There are very few examples in film history of a son directing his mother, and there’s a distractingly Oedipal vibe at the core of Barnarby Southcombe’s I, Anna that might offer some clue as to why. Charlotte Rampling turns in a brittle, enigmatic performance in her son’s big-screen debut, playing the eponymous divorcee whose attempt to become sexually bold goes violently awry.
Anna attends a singles evening initially with trepidation, but gains momentary courage from a straight-talking fellow single (Honor Blackman), who encourages her to loosen up. She goes home with a man. Cut to the next morning: the man is found dead in his flat, and elsewhere Anna goes about her day, seemingly with no memory of what happened. We experience the lost hours of the night as she does – initially they go unseen, then gradually unfold in hazy, ambiguous snatches.
This is an unusual film, a visually bold film, the kind of film Britain seldom makes
Enter Gabriel Byrne’s weary-eyed insomniac chief detective Bernie, who sees Anna near the crime scene and begins following her. It’s initially unclear whether his obsession with her is investigative or romantic, and the line begins blurred further when he tracks her down to another singles event and makes contact.
The relationship intrigues initially because of its worrying ambiguity. Before Anna blurs into femme fatale territory, with her insta-iconic trench coat and apparently violent past, she’s introduced to us first and foremost as painfully lonely. The possibility that Bernie is merely exploiting her vulnerability for the sake of the case – for despite Byrne's inherently reassuring presence, his motives remain under-explored – gives their early interactions a painful frisson.

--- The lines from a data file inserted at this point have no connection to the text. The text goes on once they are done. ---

(* ===== verification/Socks.v ===== *)
(** SOCKS proxies: [socks_proxy_connect] and [socks_proxy_handshake] of
    avhttp/impl/http_stream.ipp, and the asynchronous state machine
    [handle_socks_process] with the functions around it.

    Both work on the receive buffer and the socket, the record [body], with the
    settings of the proxy and the URL as variables; the state machine also
    keeps [m_proxy_status] and [m_remote_endp].  An asynchronous operation that
    a handler starts is a value of [socks_action]; [run_socks] performs it and
    calls the handler that was bound to it. *)

From S2P Require Import Prelude CLib EscapeString Url Settings HttpBody HttpStream Transport.

(** ** Messages *)

Definition is_socks5 (s : proxy_settings) : bool :=
  match type s with socks5 | socks5_pw => true | _ => false end.

Definition size (s : cstring) : Z := Z.of_nat (length s).

(** The authentication methods that the client offers. *)
Definition version_message (s : proxy_settings) : cstring :=
  write_uint8 5 ++ (if negb (nonempty (username s)) then write_uint8 1 ++ write_uint8 0
                    else write_uint8 2 ++ write_uint8 0 ++ write_uint8 2).

Definition userinfo_message (s : proxy_settings) : cstring :=
  write_uint8 1 ++ write_uint8 (size (username s)) ++ username s
  ++ write_uint8 (size (password s)) ++ password s.

Definition socks5_message (u : url) : cstring :=
  write_uint8 5 ++ write_uint8 1 ++ write_uint8 0 ++ write_uint8 3
  ++ write_uint8 (size (host_ u)) ++ host_ u ++ write_uint16 (port u).

Definition socks4_message (s : proxy_settings) (port ip : Z) : cstring :=
  write_uint8 4 ++ write_uint8 1 ++ write_uint16 port ++ write_uint32 ip ++ username s ++ write_uint8 0.

(** The errors behind the reply codes of both versions. *)
Definition socks5_reply_error (response : Z) : error :=
  if response =? 2 then no_permission
  else if response =? 3 then network_unreachable
  else if response =? 4 then host_unreachable
  else if response =? 5 then connection_refused
  else if response =? 6 then timed_out
  else if response =? 7 then socks_command_not_supported
  else if response =? 8 then address_family_not_supported
  else socks_general_failure.

Definition socks4_reply_error (response : Z) : error :=
  if response =? 91 then socks_authentication_error
  else if response =? 92 then socks_no_identd
  else if response =? 93 then socks_identd_error
  else socks_general_failure.

Section Socks.
Context {N : Network} {T : Transport N}.
(** Whether [BOOST_ASSERT] is active, [m_proxy] and [m_url]. *)
Variables (asserts : bool) (s : proxy_settings) (u : url).

Abbreviation B := (st body fault).

(** [write(sock, m_request, transfer_exactly(...), ec)]. *)
Definition send (text : cstring) : B error_code :=
  b ← st_get;
  let '(ec, k) := sock_write text (m_sock b) in
  st_modify (set_sock k) ;; mret ec.

(** [m_response.consume(m_response.size()); read(sock, m_response, transfer_exactly(n), ec)]. *)
Definition receive (n : Z) : B error_code :=
  b ← st_get;
  let '(d, ec, k) := read_exactly n (m_sock b) in
  st_modify (fun b => set_sock k (set_response d b)) ;; mret ec.

(** The byte [i] of [m_response], as [read_uint8] reads it. *)
Definition response_byte (i : nat) : B Z :=
  b ← st_get;
  match m_response b !! i with Some c => mret (uchar c) | None => st_fail ReadPastEnd end.
(** A redirection to a text that is no URL, or one without a Location,
    leaves [open] with an exception, also in the overload that reports errors
    in an [error_code]. *)
Theorem open_bad_location {P : Platform} {N : Network} {T : Transport N} {L : NetworkLaws N} {TL : TransportLaws T L}
    (base64_text : cstring -> cstring) (fuel d : nat) (u : url) (a b c r : cstring) (hs : option_item_list)
    (rest l : cstring) (e : Url.errc) (x : connection) :
  answers fuel u a b c r hs rest ->
  int32 (dec_value c) = moved_permanently \/ int32 (dec_value c) = found ->
  sets_location hs l -> Url.from_string (fix_location u l) = Err e ->
  plain (m_stream x) -> 0 <= m_redirects x < m_max_redirects x -> m_max_redirects x < 2 ^ 64 - 1 ->
  open base64_text (S d) fuel u x = Err Thrown.
Proof.
  intros An Hs Hl Hu Hp Hr Hm. destruct (exchange_ok base64_text fuel u a b c r hs rest x An Hp) as (x1 & E1 & X1).
  pose proof (exchange_counters base64_text fuel u x _ _ E1) as K1. injection K1 as K1 K1'.
  destruct (redirect_code _ Hs) as [Hc Hred]. rewrite Hc in E1. cbn [open]. rewrite (bind_ok _ _ _ _ _ E1), Hred.
  destruct (close_run x1) as (ec & k & E2). rewrite (bind_ok _ _ _ _ _ E2). run. set (x2 := set_redirects _ _).
  assert (m_redirects x2 = m_redirects x + 1) as R2 by (unfold x2; cbn; rewrite K1; apply wrapu_id; lia).
  assert (m_max_redirects x2 = m_max_redirects x) as R2' by exact K1'.
  rewrite R2, R2'. replace (_ <=? _) with true by lia.
  change (m_location (m_stream x2)) with (m_location (m_stream x1)).
  now rewrite (ex_location _ _ _ _ _ _ X1 l Hl), Hu.
Qed.

Definition example_bad : cstring :=
  response_text ($"1") ($"1") ($"301") ($"Moved") [($"Location", $"http://[::1/x")] [].
Definition example_web_bad : list (cstring * list script_address) := [($"a.com", [(2, Some (one_packet example_bad))])].
Definition example_connection_bad : connection (P := example_platform) (T := script_transport example_web_bad) :=
  Connection _ _ _ (m_stream (example_connection 0)) blank (ScriptSock false [] []) true [] [] empty_url 0 5.

Lemma open_bad_location_witness : open (fun s => s) 1 20 example_url_a example_connection_bad = Err Thrown.
Proof.
  apply (open_bad_location (TL := script_transport_laws example_web_bad) (fun s => s) 20 0 example_url_a ($"1") ($"1")
    ($"301") ($"Moved") [($"Location", $"http://[::1/x")] [] ($"http://[::1/x") Url.invalid_argument).
  - constructor; [reflexivity| | |cbn; lia|].
    + exists (ScriptSock true [] (one_packet example_bad)), (ScriptSock true [] (one_packet example_bad)).
      repeat split. intros text. eexists. split; [reflexivity|vm_compute; reflexivity].
    + constructor; repeat split; try discriminate; repeat constructor; discriminate.
    + intros j. exists j. reflexivity.
  - left. reflexivity.
  - intros h. reflexivity.
  - vm_compute. reflexivity.
  - repeat split.
  - cbn. lia.
  - cbn. lia.
Defined.
Definition handle_https_proxy_status (err : error_code) : H action :=
  match err with
  | Some _ => mret (Handler err)
  | None =>
      s ← st_get;
      let text := m_response (m_body s) in
      let '(good, d) := parse_http_status_line text 0 0 0 in
      st_modify (fun s => set_body (set_response (unread StatusLine.http_version_h (StatusLine.Data 0 0 0 []) text)
                                      (m_body s)) s) ;;
      st_modify (set_status (StatusLine.status d)) ;;
      if negb good then mret (Handler (Some malformed_status_line))
      else if StatusLine.status d =? continue_request then mret (ReadLine KProxyStatus)
      else record_status ;; mret ReadBlock
  end.

Definition handle_https_proxy_header (n : nat) (err : error_code) : H action :=
  match err with
  | Some _ => mret (Handler err)
  | None =>
      good ← take_headers n;
      s ← st_get;
      if negb good then mret (Handler (Some malformed_response_headers))
      else if negb (m_status_code s =? ok) then mret (Handler (make_error_code (m_status_code s)))
      else mret Handshake
  end.

Definition handle_https_proxy_handshake (err : error_code) : H action :=
  match err with
  | Some _ => mret (Handler err)
  | None =>
      st_modify (fun s => set_body (set_response [] (m_body s)) s) ;;
      s ← st_get; async_request (m_request_opts_priv s)
  end.

(** ** Running *)

(** The SOCKS state machine, on its part of the stream. *)
Definition on_socks {R} (m : st socks_state fault R) : A R := fun x =>
  let s := m_stream (a_conn x) in
  match m (SocksState _ _ (m_body s) (a_proxy_status x) (a_remote_endp x)) with
  | Ok (r, y) =>
      Ok (r, AsyncStream _ _ _ (set_stream (set_body (s_body y) s) (a_conn x)) (m_proxy_status y) (m_remote_endp y))
  | Err f => Err f
  end.

(** What follows the state machine. *)
Definition after_socks (a : socks_action) : A action :=
  match a with
  | Connected => s ← on_conn (on_stream st_get); on_conn (on_stream (async_request (m_request_opts_priv s)))
  | Called e => mret (Handler (Some e))
  | Silent => mret Lost
  | _ => mret (Socks a)
  end.

Definition step (a : action) : A action :=
  match a with
  | Resolve k host port =>
      on_conn (on_stream (match k with
                          | KResolve => handle_resolve (resolve host port)
                          | KProxyResolve => async_https_proxy_resolve (resolve host port)
                          end))
  | Connect e l =>
      c ← on_conn st_get;
      ec ← on_conn (on_stream (on_sock (match m_variant c with ssl => ssl_connect e | _ => tcp_connect e end)));
      on_conn (on_stream (handle_connect l ec))
  | ConnectProxy l =>
      ec ← on_conn (on_stream (on_sock (connect_loop tcp_connect l (Some not_found))));
      on_conn (on_stream (handle_connect_https_proxy l ec))
  | Write k text =>
      ec ← on_conn (on_stream (on_sock (sock_write text)));
      on_conn (on_stream (match k with
                          | KRequest => handle_request ec
                          | KProxyRequest => handle_https_proxy_request ec
                          end))
  | ReadLine k =>
      '(n, ec) ← on_conn (on_stream read_line);
      match k with
      | KStatus => on_conn (on_stream (handle_status ec))
      | KHeader header_string => handle_header header_string n ec
      | KProxyStatus => on_conn (on_stream (handle_https_proxy_status ec))
      end
  | ReadBlock =>
      '(n, ec) ← on_conn (on_stream read_block);
      on_conn (on_stream (handle_https_proxy_header n ec))
  | Handshake =>
      ec ← on_conn (on_stream (on_sock ssl_handshake));
      on_conn (on_stream (handle_https_proxy_handshake ec))
  | Socks a =>
      x ← st_get;
      let s := m_stream (a_conn x) in
      a' ← on_socks (socks_step Cookie.asserts (m_proxy s) (m_url s) (str_eqb (m_protocol s) ($"https")) a);
      after_socks a'
  | Handler _ | Lost => mret a
  end.

Definition ended (a : action) : bool := match a with Handler _ | Lost => true | _ => false end.

Fixpoint run (fuel : nat) (a : action) : A action :=
  if ended a then mret a
  else match fuel with
       | O => st_fail Hang
       | S f => a' ← step a; run f a'
       end.
End Async.

(** ** Lemmas *)

Section Facts.
Context {P : Platform} {N : Network} {T : Transport N}.
Variable base64_text : cstring -> cstring.

Definition with_stream (s : http_stream) (x : async_stream) : async_stream :=
  AsyncStream _ _ _ (set_stream s (a_conn x)) (a_proxy_status x) (a_remote_endp x).

Lemma on_conn_ok {R} (m : st connection fault R) x r c :
  m (a_conn x) = Ok (r, c) -> on_conn m x = Ok (r, AsyncStream _ _ _ c (a_proxy_status x) (a_remote_endp x)).
Proof. intros E. unfold on_conn. now rewrite E. Qed.

Lemma on_conn_stream {R} (m : st http_stream fault R) s x r s' :
  m s = Ok (r, s') -> on_conn (on_stream m) (with_stream s x) = Ok (r, with_stream s' x).
Proof. intros E. exact (on_conn_ok _ (with_stream s x) r _ (on_stream_ok m (set_stream s (a_conn x)) r s' E)). Qed.

(** From [a] and [x] the machine gets to [a'] and [x'], whatever fuel is left. *)
Definition steps (a : action) (x : async_stream) (a' : action) (x' : async_stream) : Prop :=
  exists n, forall g, run base64_text (n + g) a x = run base64_text g a' x'.

Lemma steps_refl a x : steps a x a x.
Proof. now exists O. Qed.

Lemma steps_trans a x a1 x1 a2 x2 : steps a x a1 x1 -> steps a1 x1 a2 x2 -> steps a x a2 x2.
Proof. intros [n E] [m F]. exists (n + m)%nat. intros g. now rewrite <- Nat.add_assoc, E, F. Qed.

Lemma steps_one a x a' x' : ended a = false -> step base64_text a x = Ok (a', x') -> steps a x a' x'.
Proof.
  intros Ha E. exists 1%nat. intros g. cbn [Nat.add run]. rewrite Ha. now rewrite (bind_ok _ _ _ _ _ E).
Qed.

Lemma read_line_total s : exists n ec s', read_line s = Ok ((n, ec), s').
Proof. unfold read_line. run. destruct (read_until_crlf _ _) as [[[n ec] buf] k]. eauto. Qed.

Lemma step_line k s n ec s' x :
  read_line s = Ok ((n, ec), s') ->
  step base64_text (ReadLine k) (with_stream s x)
  = match k with
    | KStatus => on_conn (on_stream (handle_status ec))
    | KHeader header_string => handle_header header_string n ec
    | KProxyStatus => on_conn (on_stream (handle_https_proxy_status ec))
    end (with_stream s' x).
Proof. intros E. cbn [step]. now rewrite (bind_ok _ _ _ _ _ (on_conn_stream _ _ _ _ _ E)). Qed.

Lemma skip_continue_status status temp s r s' :
  skip_continue status temp s = Ok (r, s') -> m_status_code s' = m_status_code s.
Proof.
  unfold skip_continue. destruct (status =? continue_request); [|now intros [= _ <-]].
  unfold continue_crlf, stream_assert, consume. destruct temp as [|c1 [|c2 temp]]; run;
    repeat match goal with |- context [if ?c then _ else _] => destruct c end; try discriminate; intros [= _ <-]; reflexivity.
Qed.

(** What the handler of the status line does, in the terms of the loop. *)
Lemma status_line_cases f s n s0 r s1 :
  read_line s = Ok ((n, None), s0) -> status_loop (S f) s = Ok (r, s1) ->
  exists a s2, handle_status None s0 = Ok (a, s2)
  /\ ((exists ec, r = inl ec /\ a = Handler ec /\ s2 = s1)
      \/ (a = ReadLine KStatus /\ status_loop f s2 = Ok (r, s1))
      \/ (r = inr (status_code_error (m_status_code s1)) /\ record_status s1 = Ok ((), s2)
          /\ a = if m_status_code s1 =? continue_request then Handler (make_error_code (m_status_code s1))
                 else ReadLine (KHeader []))).
Proof.
  intros E HL. cbn [status_loop] in HL. rewrite (bind_ok _ _ _ _ _ E) in HL. cbv beta iota in HL.
  rewrite (bind_ok _ _ s0 s0 s0) in HL by reflexivity. unfold handle_status. rewrite (bind_ok _ _ s0 s0 s0) by reflexivity.
  cbv zeta in *. destruct (parse_http_status_line (m_response (m_body s0)) 0 0 0) as [good d].
  rewrite (bind_ok _ _ s0 () (set_status (StatusLine.status d) s0)) in HL by reflexivity.
  rewrite (bind_ok _ _ s0 () (set_status (StatusLine.status d) s0)) by reflexivity.
  set (status := StatusLine.status d) in *. set (s2 := set_status status s0) in *.
  destruct good; cbn [negb] in *; [|injection HL as <- <-; do 2 eexists; split; [reflexivity|left; eauto]].
  set (text := m_response (m_body s0)) in *. set (temp := unread _ _ text) in *.
  destruct (skip_continue status temp s2) as [[t s3]|] eqn:Es; [|unfold mbind, st_bind in HL; rewrite Es in HL; discriminate].
  rewrite (bind_ok _ _ _ _ _ Es) in HL. rewrite (bind_ok _ _ _ _ _ Es). apply skip_continue_status in Es.
  destruct t as [temp'|]; [|injection HL as <- <-; do 2 eexists; split; [reflexivity|left; eauto]].
  set (s4 := set_body (set_response (drop (length text - length temp') (m_response (m_body s3))) (m_body s3)) s3).
  rewrite (bind_ok _ _ s3 () s4) in HL by reflexivity. rewrite (bind_ok _ _ s3 () s4) by reflexivity.
  assert (m_status_code s4 = status) as S4 by exact Es.
  assert (negb (status =? continue_request)
          || str_eqb (find_or_empty http_options.request_method (m_request_opts_priv s0)) ($"POST")
          = negb ((status =? continue_request)
                  && negb (str_eqb (find_or_empty http_options.request_method (m_request_opts_priv s0)) ($"POST")))) as Ec.
  { destruct (status =? continue_request), (str_eqb _ _); reflexivity. }
  rewrite Ec in HL. destruct ((status =? continue_request) && _); cbn [negb] in HL.
  - do 2 eexists. split; [reflexivity|]. right. left. split; [reflexivity|exact HL].
  - injection HL as <- <-. rewrite S4.
    rewrite (bind_ok _ _ s4 () (set_response_opts
      (Settings.insert ($"_status_code") (itoa (m_status_code s4)) (Settings.clear (m_response_opts s4))) s4)) by reflexivity.
    destruct (status =? continue_request); do 2 eexists; (split; [reflexivity|]); right; right;
      (split; [|split; reflexivity]); unfold status_code_error; destruct (status =? ok), (status =? partial_content); reflexivity.
Qed.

The central murder mystery never holds the same interest and in fact reveals itself to be essentially a red herring, used only as a sharp tool with which to delve into Anna’s troubled psychology. Rampling is fascinating and unsettling and often moving in the role, but she’s cheated by a third-act twist that goes for shock without revealing anything human.
It’s I, Anna’s visuals that stick with you rather than its human story, and given Southcombe’s small-screen background, credit must presumably go largely to cinematographer Ben Smithard (My Week With Marilyn). The London he and Southcombe create is unlike any version of the capital you’ve seen before; a sparse, imposing landscape of vast apartment buildings and bold architecture, all chilly greys and blues.
Southcombe wears his influences on his sleeve, from 1970s French noir to David Fincher’s Se7en and Zodiac, and yet his film is determinedly timeless, even anachronistic. All the signs point to a modern day setting, but Anna consistently uses phone boxes to make her calls – all the better for striking a poster-worthy pose, but indicative too of a character who is frozen in time, unable to move beyond some past trauma.
In the end this is an unusual film, a visually bold film, the kind of film Britain seldom makes, and a film that hits on some painful, largely unspoken truths about aging and isolation. For all this he deserves credit. But I, Anna still never grips with the ferocity you want it to, and its characters – despite a pair of fine lead performances – remain inpenetrable ciphers, lacking the shading and nuance of Southcombe’s haunting cityscapes.